The second half returns to the prog-rock well of previous efforts to lesser effect than before, with one notable exception. “Memories Of Old Days” is flat-out the best Gentle Giant song post-Three Friends and one of the great prog pieces of 1977; a step below Yes’ “Awaken” and Pink Floyd’s Animals, but a lovely tune with some twin acoustic guitar playing, moody keyboards that enhance the sound without overpowering it and Derek Shulman’s solid vocal work. It’s the song most fans remember this album for, and for good reason.

“Winning” and “For Nobody” are mediocre entries into the band’s catalog and “Who Do You Think You Are” is the other straightforward entry here, with the keyboard mercifully taking a backseat to the quirky guitar and jerky rhythm. The honky tonk piano of “Mountain Time” works better than Keith Emerson’s efforts in the vein and fits into the flow of the album nicely, showing the band relaxing and having some fun.

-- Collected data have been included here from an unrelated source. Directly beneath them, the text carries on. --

Lemma login_key_error (data : loc) (s : state) (u response : pyval) :
  lookup (heap s data) CONF_USERNAME = Some u ->
  lookup (heap s data) CONF_AUTH_TYPE = None ->
  R (calls s)
    (CallConnect (open_api (heap s data))
       (dict_get (heap s data) CONF_USERNAME (VStr ""))
       (dict_get (heap s data) CONF_PASSWORD (VStr ""))
       (dict_get (heap s data) CONF_COUNTRY_CODE (VStr ""))
       (dict_get (heap s data) CONF_APP_TYPE (VStr ""))) = Ok response ->
  _is_login_success response = Ok true ->
  snd (_login R data true s) = Err KeyError.
Proof.
  intros Hu Ha Hconnect Hsuccess. unfold _login, dict_item. run.
  destruct (heap s data) as [|kv d] eqn:Hd; [discriminate Hu|].
  cbn [List.length Nat.eqb]. rewrite Hconnect, Hsuccess, Hu, Ha. reflexivity.
Qed.

(** C3 fails on the code. When the manager's data has a user name and no
    [CONF_AUTH_TYPE] key and the client accepts the login, a forced
    [get_device_credentials] does not return: the [KeyError] raised by
    [data[CONF_AUTH_TYPE]] in [_login] leaves the method. *)
Theorem get_device_credentials_raises (self : loc) (address : string)
    (save_data : bool) (s : state) (u response : pyval) :
  lookup (heap s self) CONF_USERNAME = Some u ->
  lookup (heap s self) CONF_AUTH_TYPE = None ->
  R (calls s)
    (CallConnect (open_api (heap s self))
       (dict_get (heap s self) CONF_USERNAME (VStr ""))
       (dict_get (heap s self) CONF_PASSWORD (VStr ""))
       (dict_get (heap s self) CONF_COUNTRY_CODE (VStr ""))
       (dict_get (heap s self) CONF_APP_TYPE (VStr ""))) = Ok response ->
  _is_login_success response = Ok true ->
  snd (get_device_credentials R self address true save_data s) = Err KeyError.
Proof.
  intros Hu Ha Hconnect Hsuccess.
  pose proof (login_key_error self s u response Hu Ha Hconnect Hsuccess) as Hlogin.
  destruct (_login R self true s) as [s1 r] eqn:Hrun. cbn [snd] in Hlogin. subst r.
  unfold get_device_credentials.
  rewrite (bind_err _ _ s s1 KeyError); [reflexivity|].
  unfold find_credentials.
  rewrite (bind_ok (read self) _ s s (heap s self) eq_refl).
  cbn [negb andb]. rewrite (has_login_needs_auth_type _ Ha).
  rewrite (bind_ok (bind get_cache _) _ s s
             (find_by_address (_cache s) address) eq_refl).
  assert (Hfound : exists found,
             (if key_truthy (find_by_address (_cache s) address)
              then cache_get (find_by_address (_cache s) address)
              else ret None) s = (s, Ok found)).
  { destruct (key_truthy _); eexists; reflexivity. }
  destruct Hfound as [found Hfound].
  rewrite (bind_ok _ _ s s found Hfound).
  cbv zeta. rewrite orb_true_r.
  apply bind_err. apply bind_err. exact Hrun.
Qed.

The Missing Piece is not a great album by any means, but neither is it embarrassing or pointless like some of the band’s other albums, and might be a decent place for newcomers to start if they enjoyed Three Friends. The album will always remain a lesser entry in the band’s catalog, let alone the prog-rock scene of the late 1970s, but it’s not half bad, and “Memories” is worth rediscovering.